Retour vers le passé
Car dans le principe, on se retrouve dans un jeu d'aventure très proche d'un Heavy Rain. En se baladant dans les environnements (dans le cas présent, la chambre de Chloe), il est possible de fouiner pour découvrir des objets et potentiellement des indices. A chaque inspection, on est accompagné par la voix intérieure de Max qui s'interroge et essaie d'évaluer l'intérêt de ce qu'elle observe. Cela dit, fouiner n'est pas sans risque et dans la session qui nous était présentée, la maladroite Max casse un bibelot appartenant à Chloe. Pas de panique, Max remonte alors le temps de quelques secondes pour faire comme si de rien n'était, tout en ayant quand même vu ce qu'elle voulait voir. Bien évidemment, cette feature prend une grande importance dans le gameplay à de multiples occasions. Par exemple, lors d'un dialogue, on peut d'abord répondre une chose, voir la réaction de son interlocuteur, puis revenir en arrière pour répondre l'inverse et voir ce qu'il se passe.
Faire le bon choix
Toutefois, cela ne veut pas dire que vous ferez toujours les bons choix. Le monde qui vous entoure n'est pas manichéen et même avec un bon sens de l'observation, vous ne saurez les vraies répercussions de vos actions que bien plus tard dans l'aventure, c'est-à-dire bien trop tard pour revenir en arrière (le titre fonctionne avec un système de checkpoint). Par exemple, dans la session de jeu qui nous était proposée, le beau-père de Chloe rentre furieux dans la chambre. Non seulement on avait le choix de se cacher ou non au préalable, mais en plus, lorsque le beau-père trouve du cannabis sur le bureau de Chloe (qui appartient à cette dernière), on a aussi le choix de la laisser se débrouiller ou de dire que l'herbe appartient à Max, qu'elle soit cachée ou pas (le cas échéant, elle sort de sa cachette). Dur de savoir la finalité de ses choix, même à la fin de la scène. Par exemple, pour le cannabis, laisser Chloe se débrouiller peut nous fâcher avec elle, sans vraiment savoir à quel point. De l'autre, dire que l'herbe nous appartient ne nous rend pas vraiment ami avec le (menaçant) beau-père. Un choix à faire qui n'est pas si facile.

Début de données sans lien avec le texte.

(** * hopeonbackend: the transactional workflow layer

    A shallow embedding of the four workflow services of the fundraising
    backend (organizer vetting, campaign lifecycle, donation reconciliation,
    withdrawal payout) over an explicit document store with MongoDB-style
    sessions, of their read operations, and of the request guards and
    campaign routes in front of them, followed by the properties of the
    workflows.

    Conventions of the embedding:
    - a collection is a finite map from [_id] to document ([gmap Id Doc]);
    - a JS [number] is an exact rational ([Q]); rounding of doubles, [NaN]
      and [Infinity] are outside the model;
    - a JS string is a [string] of ASCII characters;
    - [new Date()] is the [now] argument of an operation;
    - the [_id] chosen by the store for a created document is the [newId]
      argument of the creating operation;
    - a write to the store, and the commit of a transaction, may fail with a
      storage error: the [faults] list of a run says which ones do;
    - a query may fail in the same way. A failing query that comes before
      the first write of an operation, or inside a transaction, leaves the
      store as it was, as a failing write in its place does: such queries
      have no fault flag of their own, and the failures of operations that
      only read are outside the model. The one query that follows a write
      outside a transaction, the [populate] of [approveCampaign], has a
      flag;
    - requests run one at a time: interleavings of concurrent requests are
      outside the model. *)

From Stdlib Require Import QArith Qround Lqa Ascii.
From stdpp Require Import gmap strings list fin_maps.

Open Scope string_scope.

(** ** JavaScript strings *)

Module JS.

(** White space as [String.prototype.trim] and the regex class [\s] see it,
    restricted to ASCII: space, TAB, LF, VT, FF, CR. *)
Definition isSpace (c : Ascii.ascii) : bool :=
  let n := Ascii.nat_of_ascii c in
  Nat.eqb n 32 || (Nat.leb 9 n && Nat.leb n 13).

Fixpoint trimStart (s : string) : string :=
  match s with
  | EmptyString => EmptyString
  | String c s' => if isSpace c then trimStart s' else s
  end.

Fixpoint trimEnd (s : string) : string :=
  match s with
  | EmptyString => EmptyString
  | String c s' =>
      match trimEnd s' with
      | EmptyString => if isSpace c then EmptyString else String c EmptyString
      | t => String c t
      end
  end.

(** [s.trim()] *)
Definition trim (s : string) : string := trimEnd (trimStart s).

Definition lowerChar (c : Ascii.ascii) : Ascii.ascii :=
  let n := Ascii.nat_of_ascii c in
  if Nat.leb 65 n && Nat.leb n 90 then Ascii.ascii_of_nat (n + 32) else c.

(** [s.toLowerCase()] *)
Fixpoint toLowerCase (s : string) : string :=
  match s with
  | EmptyString => EmptyString
  | String c s' => String (lowerChar c) (toLowerCase s')
  end.

(** Truthiness of a string: [!s] holds exactly for the empty string. *)
Definition truthy (s : string) : bool :=
  match s with EmptyString => false | _ => true end.

(** [x !== undefined] *)
Definition defined {A} (o : option A) : bool :=
  match o with Some _ => true | None => false end.

(** [x?.trim()] on an optional string. *)
Definition optTrim (o : option string) : option string := trim <$> o.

De l'importance d'un univers
Evidemment, on retrouve ici les codes d'un The Walking Dead de Telltale, ce qui n'est pas un hasard. Non seulement le titre s'en inspire d'un point de vue gameplay, mais il sera aussi distribué de façon épisodique, à raison de cinq épisodes séparés de plusieurs semaines les uns des autres. Une formule qui marche, mais pas pour tous. Heureusement, Life is Strange a pour lui un environnement contemporain qui semble particulièrement crédible, bien aidé par un grand sens du détail. Par exemple, la chambre de Chloe est bourrée d'objets de toutes sortes, d'écritures sur les murs et d'autres artifices qui donnent vie à l'ensemble. Les personnages semblent bien écrits et, s'ils ne manquent pas de profondeur, pourraient inciter le joueur à prendre part à l'aventure pour en connaître l'aboutissement. Quoi qu'il en soit, Life is Strange est un jeu qui met en avant ses atouts artistiques, que ce soit pour ses environnements et pour ses thèmes proches des films indépendants (les difficultés qui surviennent lors du passage à l'âge adulte, notamment). Plaçant ses billes dans l'investigation et les rapports entre les personnages plutôt que sur l'action (les créateurs du jeu disent qu'il n'y a jamais besoin de réflexes pour y jouer), Life is Strange fait sans aucun doute possible partie de titres à suivre de très près ces prochains mois.
Si on reconnaît quelques inspirations, à commencer par The Walking Dead, Life is Strange réussit à créer son propre univers et bénéficie d'un travail assez détaillé pour que l'on s'y intéresse vivement. En maniant des thèmes comme la fin de l'adolescence avec une enquête qui s'avère rapidement complexe, le titre du studio DONTNOD part sur de très bonnes bases, notamment d'un point de vue artistique. Si le gameplay, qui fait intervenir des « rewinds », est aussi maîtrisé que semble l'être la narration, Life is Strange pourrait surprendre beaucoup de monde en s'imposant dans un genre pas facile à appréhender.